------ RECORDS

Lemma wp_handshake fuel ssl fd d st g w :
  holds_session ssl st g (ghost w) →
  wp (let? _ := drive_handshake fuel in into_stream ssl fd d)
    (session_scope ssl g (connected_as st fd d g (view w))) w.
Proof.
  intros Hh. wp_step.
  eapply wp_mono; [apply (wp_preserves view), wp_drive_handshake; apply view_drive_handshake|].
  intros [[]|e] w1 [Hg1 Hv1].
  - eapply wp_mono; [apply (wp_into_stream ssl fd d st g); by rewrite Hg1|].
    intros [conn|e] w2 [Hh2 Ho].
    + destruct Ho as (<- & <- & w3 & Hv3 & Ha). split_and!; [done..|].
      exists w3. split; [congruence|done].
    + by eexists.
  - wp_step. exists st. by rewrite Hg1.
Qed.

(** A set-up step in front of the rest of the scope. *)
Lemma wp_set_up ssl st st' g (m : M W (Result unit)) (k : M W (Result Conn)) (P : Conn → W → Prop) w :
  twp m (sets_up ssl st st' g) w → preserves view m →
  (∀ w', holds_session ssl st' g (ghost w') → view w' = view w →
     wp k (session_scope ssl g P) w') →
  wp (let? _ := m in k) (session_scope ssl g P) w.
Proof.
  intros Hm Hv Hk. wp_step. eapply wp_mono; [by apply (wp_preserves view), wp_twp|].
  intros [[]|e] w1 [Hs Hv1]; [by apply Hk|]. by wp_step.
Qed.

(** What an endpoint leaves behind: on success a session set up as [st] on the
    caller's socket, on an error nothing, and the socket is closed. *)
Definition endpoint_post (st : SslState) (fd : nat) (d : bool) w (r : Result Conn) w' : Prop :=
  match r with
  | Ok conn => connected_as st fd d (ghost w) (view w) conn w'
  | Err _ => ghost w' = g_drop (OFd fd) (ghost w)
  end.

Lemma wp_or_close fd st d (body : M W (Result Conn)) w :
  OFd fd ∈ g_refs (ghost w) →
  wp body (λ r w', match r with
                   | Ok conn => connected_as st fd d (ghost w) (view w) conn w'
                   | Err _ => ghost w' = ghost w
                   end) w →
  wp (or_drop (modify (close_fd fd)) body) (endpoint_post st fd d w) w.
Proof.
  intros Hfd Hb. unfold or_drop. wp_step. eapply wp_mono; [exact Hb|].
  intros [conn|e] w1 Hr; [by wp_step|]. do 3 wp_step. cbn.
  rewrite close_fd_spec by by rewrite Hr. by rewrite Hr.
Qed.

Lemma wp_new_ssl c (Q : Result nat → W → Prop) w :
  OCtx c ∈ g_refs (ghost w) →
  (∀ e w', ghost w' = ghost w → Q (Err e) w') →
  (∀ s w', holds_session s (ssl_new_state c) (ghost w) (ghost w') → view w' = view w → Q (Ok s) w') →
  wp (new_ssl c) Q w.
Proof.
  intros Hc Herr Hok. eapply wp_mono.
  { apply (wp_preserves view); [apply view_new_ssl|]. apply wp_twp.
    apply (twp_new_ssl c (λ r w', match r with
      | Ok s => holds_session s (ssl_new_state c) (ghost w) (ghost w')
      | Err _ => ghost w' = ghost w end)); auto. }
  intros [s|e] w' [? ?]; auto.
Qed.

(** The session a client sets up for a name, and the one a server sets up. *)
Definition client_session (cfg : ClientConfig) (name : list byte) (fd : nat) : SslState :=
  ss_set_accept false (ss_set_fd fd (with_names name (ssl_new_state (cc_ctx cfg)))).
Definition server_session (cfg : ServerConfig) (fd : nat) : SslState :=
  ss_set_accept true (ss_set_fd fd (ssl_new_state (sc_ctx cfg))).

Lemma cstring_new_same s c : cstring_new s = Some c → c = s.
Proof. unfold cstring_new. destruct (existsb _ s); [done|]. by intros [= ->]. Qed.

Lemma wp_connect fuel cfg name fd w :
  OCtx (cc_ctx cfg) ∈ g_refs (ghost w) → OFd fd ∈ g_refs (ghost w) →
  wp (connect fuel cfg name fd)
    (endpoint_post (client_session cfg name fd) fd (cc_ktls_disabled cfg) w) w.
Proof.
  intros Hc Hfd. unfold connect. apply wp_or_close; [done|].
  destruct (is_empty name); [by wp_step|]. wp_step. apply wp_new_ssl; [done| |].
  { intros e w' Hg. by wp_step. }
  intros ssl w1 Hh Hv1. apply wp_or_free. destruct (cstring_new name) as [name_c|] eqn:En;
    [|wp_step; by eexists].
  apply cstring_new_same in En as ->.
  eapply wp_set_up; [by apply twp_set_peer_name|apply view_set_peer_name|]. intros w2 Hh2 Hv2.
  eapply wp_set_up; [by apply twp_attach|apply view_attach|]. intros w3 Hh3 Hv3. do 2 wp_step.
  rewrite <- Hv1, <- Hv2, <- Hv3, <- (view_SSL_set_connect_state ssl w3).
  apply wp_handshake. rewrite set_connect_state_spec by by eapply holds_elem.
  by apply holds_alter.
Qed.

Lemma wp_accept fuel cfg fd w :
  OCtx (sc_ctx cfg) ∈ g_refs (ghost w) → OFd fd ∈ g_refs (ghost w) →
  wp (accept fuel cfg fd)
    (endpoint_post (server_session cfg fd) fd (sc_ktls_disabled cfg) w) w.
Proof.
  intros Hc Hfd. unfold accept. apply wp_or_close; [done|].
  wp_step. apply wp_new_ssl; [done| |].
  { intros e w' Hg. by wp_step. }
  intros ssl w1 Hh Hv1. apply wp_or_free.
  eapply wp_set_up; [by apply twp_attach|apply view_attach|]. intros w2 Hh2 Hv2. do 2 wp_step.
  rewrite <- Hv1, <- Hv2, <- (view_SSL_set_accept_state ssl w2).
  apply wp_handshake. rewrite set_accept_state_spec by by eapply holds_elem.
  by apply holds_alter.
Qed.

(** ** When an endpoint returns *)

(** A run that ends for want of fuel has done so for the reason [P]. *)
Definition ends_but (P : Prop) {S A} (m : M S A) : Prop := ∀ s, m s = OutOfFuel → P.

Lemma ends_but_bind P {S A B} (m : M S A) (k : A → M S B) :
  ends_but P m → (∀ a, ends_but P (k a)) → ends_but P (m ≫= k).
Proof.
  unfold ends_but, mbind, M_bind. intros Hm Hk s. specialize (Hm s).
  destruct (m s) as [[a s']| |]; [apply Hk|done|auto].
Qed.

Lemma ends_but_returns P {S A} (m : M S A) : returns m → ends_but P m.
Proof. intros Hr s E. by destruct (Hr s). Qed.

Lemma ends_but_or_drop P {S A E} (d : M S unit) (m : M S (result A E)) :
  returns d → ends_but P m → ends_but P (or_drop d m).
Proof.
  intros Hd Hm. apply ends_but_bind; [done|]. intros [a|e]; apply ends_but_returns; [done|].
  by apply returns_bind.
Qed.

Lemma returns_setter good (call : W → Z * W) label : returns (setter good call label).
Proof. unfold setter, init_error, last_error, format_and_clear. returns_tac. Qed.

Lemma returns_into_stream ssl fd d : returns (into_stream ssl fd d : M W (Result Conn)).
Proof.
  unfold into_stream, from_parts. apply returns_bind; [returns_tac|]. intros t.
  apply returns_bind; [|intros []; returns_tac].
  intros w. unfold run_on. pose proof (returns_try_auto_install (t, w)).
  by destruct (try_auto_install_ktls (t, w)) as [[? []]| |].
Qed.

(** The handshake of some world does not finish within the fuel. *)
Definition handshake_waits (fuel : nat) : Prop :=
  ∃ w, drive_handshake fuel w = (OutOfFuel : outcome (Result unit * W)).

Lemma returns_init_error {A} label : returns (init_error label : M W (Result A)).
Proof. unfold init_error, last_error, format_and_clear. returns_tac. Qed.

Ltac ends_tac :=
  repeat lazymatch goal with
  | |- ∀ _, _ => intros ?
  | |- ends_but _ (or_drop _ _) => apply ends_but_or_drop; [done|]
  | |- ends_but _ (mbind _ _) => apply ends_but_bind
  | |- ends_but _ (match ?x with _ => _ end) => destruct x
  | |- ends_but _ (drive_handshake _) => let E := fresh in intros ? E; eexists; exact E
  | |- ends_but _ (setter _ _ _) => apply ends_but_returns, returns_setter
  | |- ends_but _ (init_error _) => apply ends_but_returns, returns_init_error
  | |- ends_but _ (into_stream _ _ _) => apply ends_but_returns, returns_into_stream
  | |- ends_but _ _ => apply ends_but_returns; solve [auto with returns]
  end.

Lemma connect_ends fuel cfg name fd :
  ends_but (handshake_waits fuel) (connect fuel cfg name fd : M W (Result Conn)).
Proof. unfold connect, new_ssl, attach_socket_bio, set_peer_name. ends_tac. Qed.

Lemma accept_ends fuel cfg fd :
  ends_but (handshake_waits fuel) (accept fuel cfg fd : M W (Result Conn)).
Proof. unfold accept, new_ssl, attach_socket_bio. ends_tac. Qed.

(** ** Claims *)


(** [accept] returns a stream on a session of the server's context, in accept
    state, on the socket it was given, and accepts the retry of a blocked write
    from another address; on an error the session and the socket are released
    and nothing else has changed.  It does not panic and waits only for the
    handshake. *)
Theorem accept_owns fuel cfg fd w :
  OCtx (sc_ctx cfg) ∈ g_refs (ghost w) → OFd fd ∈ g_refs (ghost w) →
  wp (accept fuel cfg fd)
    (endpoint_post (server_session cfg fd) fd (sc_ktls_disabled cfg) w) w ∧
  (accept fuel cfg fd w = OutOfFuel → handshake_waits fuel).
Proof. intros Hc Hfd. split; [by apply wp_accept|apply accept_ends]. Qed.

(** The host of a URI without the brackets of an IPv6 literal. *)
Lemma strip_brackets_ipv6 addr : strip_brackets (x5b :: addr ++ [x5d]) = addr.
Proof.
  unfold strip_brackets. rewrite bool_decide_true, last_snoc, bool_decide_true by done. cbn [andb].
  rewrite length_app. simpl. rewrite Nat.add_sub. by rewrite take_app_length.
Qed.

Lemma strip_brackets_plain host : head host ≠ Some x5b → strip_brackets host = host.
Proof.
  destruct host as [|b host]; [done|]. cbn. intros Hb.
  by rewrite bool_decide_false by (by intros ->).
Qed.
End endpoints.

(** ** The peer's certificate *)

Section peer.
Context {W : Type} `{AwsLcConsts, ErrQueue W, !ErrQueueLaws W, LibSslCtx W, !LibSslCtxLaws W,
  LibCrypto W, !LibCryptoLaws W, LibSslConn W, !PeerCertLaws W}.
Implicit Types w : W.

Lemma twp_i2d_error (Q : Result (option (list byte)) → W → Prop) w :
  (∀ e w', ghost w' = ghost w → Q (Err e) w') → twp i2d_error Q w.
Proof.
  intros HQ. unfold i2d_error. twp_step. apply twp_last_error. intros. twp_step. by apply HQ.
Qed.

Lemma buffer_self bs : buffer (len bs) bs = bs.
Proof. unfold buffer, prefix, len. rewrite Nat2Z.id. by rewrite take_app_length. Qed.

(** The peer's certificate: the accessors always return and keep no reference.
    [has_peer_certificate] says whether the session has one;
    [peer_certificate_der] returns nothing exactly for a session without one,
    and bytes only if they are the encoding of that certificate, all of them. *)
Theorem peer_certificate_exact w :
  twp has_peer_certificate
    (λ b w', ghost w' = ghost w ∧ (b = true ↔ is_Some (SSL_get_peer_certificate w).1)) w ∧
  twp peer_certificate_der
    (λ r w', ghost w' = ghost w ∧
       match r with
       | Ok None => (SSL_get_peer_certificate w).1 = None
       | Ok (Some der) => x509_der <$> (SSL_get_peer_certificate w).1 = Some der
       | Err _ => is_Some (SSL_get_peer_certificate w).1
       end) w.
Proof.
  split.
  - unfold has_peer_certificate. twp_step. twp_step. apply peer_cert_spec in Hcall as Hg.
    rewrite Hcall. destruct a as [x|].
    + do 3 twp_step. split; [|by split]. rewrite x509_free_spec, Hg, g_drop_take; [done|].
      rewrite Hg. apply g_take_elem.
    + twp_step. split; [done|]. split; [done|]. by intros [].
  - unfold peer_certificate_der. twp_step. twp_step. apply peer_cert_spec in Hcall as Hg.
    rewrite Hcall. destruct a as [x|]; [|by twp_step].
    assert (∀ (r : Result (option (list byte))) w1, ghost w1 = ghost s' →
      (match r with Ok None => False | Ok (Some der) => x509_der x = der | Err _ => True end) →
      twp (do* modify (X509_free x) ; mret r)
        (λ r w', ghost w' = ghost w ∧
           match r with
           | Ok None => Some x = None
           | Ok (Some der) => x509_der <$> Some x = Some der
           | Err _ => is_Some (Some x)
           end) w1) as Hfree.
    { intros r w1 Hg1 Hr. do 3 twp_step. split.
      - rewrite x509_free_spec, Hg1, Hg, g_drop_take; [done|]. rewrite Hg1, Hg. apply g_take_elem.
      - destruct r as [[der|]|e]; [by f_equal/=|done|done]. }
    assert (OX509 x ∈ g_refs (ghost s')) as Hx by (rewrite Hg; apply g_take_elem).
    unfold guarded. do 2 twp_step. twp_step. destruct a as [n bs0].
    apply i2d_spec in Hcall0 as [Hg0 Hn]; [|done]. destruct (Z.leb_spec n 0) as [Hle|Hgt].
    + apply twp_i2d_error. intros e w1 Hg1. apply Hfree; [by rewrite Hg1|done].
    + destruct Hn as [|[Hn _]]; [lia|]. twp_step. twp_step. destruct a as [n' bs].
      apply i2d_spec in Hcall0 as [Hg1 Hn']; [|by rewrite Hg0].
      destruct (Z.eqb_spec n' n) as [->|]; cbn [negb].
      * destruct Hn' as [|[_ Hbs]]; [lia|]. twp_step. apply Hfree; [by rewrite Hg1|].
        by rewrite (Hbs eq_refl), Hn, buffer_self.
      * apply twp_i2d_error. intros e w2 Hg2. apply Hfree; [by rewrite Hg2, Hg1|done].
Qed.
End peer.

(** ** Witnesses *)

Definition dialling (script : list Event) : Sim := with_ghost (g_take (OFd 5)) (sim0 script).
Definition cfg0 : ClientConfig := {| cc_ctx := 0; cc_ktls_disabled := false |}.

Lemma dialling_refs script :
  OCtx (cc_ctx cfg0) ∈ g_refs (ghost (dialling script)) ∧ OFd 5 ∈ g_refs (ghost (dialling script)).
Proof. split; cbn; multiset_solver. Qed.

------------

** EXERCISE DIRECTIONS **
Above are the records; repeat exactly the lines from the one holding "apply cstring_new_same in En as ->." down to the one holding "Lemma returns_setter good", end lines included.

** TASK RESULT **
  apply cstring_new_same in En as ->.
  eapply wp_set_up; [by apply twp_set_peer_name|apply view_set_peer_name|]. intros w2 Hh2 Hv2.
  eapply wp_set_up; [by apply twp_attach|apply view_attach|]. intros w3 Hh3 Hv3. do 2 wp_step.
  rewrite <- Hv1, <- Hv2, <- Hv3, <- (view_SSL_set_connect_state ssl w3).
  apply wp_handshake. rewrite set_connect_state_spec by by eapply holds_elem.
  by apply holds_alter.
Qed.

Lemma wp_accept fuel cfg fd w :
  OCtx (sc_ctx cfg) ∈ g_refs (ghost w) → OFd fd ∈ g_refs (ghost w) →
  wp (accept fuel cfg fd)
    (endpoint_post (server_session cfg fd) fd (sc_ktls_disabled cfg) w) w.
Proof.
  intros Hc Hfd. unfold accept. apply wp_or_close; [done|].
  wp_step. apply wp_new_ssl; [done| |].
  { intros e w' Hg. by wp_step. }
  intros ssl w1 Hh Hv1. apply wp_or_free.
  eapply wp_set_up; [by apply twp_attach|apply view_attach|]. intros w2 Hh2 Hv2. do 2 wp_step.
  rewrite <- Hv1, <- Hv2, <- (view_SSL_set_accept_state ssl w2).
  apply wp_handshake. rewrite set_accept_state_spec by by eapply holds_elem.
  by apply holds_alter.
Qed.

(** ** When an endpoint returns *)

(** A run that ends for want of fuel has done so for the reason [P]. *)
Definition ends_but (P : Prop) {S A} (m : M S A) : Prop := ∀ s, m s = OutOfFuel → P.

Lemma ends_but_bind P {S A B} (m : M S A) (k : A → M S B) :
  ends_but P m → (∀ a, ends_but P (k a)) → ends_but P (m ≫= k).
Proof.
  unfold ends_but, mbind, M_bind. intros Hm Hk s. specialize (Hm s).
  destruct (m s) as [[a s']| |]; [apply Hk|done|auto].
Qed.

Lemma ends_but_returns P {S A} (m : M S A) : returns m → ends_but P m.
Proof. intros Hr s E. by destruct (Hr s). Qed.

Lemma ends_but_or_drop P {S A E} (d : M S unit) (m : M S (result A E)) :
  returns d → ends_but P m → ends_but P (or_drop d m).
Proof.
  intros Hd Hm. apply ends_but_bind; [done|]. intros [a|e]; apply ends_but_returns; [done|].
  by apply returns_bind.
Qed.

Lemma returns_setter good (call : W → Z * W) label : returns (setter good call label).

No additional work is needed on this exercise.